Exercise brief =
Go through the lines of the material and count the ones with the word "Record". Give that count alone.

--- Provided material Enclosed Below ---

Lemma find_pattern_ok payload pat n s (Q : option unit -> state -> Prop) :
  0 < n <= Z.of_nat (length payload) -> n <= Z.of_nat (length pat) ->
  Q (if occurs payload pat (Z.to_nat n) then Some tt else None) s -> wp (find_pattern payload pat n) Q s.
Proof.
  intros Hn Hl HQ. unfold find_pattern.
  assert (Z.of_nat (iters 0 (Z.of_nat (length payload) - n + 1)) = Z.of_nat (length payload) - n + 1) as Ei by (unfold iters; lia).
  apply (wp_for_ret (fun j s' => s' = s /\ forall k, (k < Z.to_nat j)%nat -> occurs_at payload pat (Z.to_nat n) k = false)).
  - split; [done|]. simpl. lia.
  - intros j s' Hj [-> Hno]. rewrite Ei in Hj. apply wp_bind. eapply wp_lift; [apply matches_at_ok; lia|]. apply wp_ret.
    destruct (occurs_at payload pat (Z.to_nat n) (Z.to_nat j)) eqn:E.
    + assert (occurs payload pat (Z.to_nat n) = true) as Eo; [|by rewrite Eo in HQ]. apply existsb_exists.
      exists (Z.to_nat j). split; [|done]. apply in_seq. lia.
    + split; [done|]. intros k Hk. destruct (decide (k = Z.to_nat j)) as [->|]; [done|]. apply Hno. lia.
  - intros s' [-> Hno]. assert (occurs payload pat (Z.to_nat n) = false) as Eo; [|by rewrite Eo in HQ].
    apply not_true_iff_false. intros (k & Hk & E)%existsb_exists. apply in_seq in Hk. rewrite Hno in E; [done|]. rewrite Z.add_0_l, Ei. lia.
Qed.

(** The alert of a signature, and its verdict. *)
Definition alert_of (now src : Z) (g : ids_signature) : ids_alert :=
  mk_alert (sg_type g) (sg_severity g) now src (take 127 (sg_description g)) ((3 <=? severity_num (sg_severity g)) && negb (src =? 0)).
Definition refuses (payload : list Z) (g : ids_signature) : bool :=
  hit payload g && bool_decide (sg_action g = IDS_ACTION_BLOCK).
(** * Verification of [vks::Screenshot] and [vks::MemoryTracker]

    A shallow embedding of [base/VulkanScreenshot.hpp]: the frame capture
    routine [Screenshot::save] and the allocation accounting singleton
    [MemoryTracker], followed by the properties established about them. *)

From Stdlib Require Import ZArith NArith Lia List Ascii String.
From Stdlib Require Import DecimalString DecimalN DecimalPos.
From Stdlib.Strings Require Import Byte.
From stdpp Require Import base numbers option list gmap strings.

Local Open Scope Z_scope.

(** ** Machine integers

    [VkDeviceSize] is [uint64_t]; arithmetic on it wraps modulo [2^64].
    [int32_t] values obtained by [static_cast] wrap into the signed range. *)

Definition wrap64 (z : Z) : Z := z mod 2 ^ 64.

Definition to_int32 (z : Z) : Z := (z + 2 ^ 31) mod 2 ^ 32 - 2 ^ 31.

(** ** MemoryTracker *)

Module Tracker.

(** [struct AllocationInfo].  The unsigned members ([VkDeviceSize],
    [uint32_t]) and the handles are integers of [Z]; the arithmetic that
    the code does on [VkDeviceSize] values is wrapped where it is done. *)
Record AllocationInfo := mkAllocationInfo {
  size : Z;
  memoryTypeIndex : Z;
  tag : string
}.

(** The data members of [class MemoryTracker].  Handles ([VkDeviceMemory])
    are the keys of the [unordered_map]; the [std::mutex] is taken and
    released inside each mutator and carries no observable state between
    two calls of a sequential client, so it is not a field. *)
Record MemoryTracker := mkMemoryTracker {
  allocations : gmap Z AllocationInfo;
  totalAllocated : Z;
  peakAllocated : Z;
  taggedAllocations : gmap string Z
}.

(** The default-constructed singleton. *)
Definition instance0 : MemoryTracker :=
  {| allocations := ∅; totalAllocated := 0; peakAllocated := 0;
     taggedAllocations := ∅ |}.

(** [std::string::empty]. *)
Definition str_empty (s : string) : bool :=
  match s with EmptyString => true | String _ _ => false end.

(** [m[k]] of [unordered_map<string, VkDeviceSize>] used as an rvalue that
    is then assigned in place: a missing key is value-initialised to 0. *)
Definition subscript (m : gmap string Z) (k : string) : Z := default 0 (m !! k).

--- End of Enclosed Provided material ---

Your solution =
2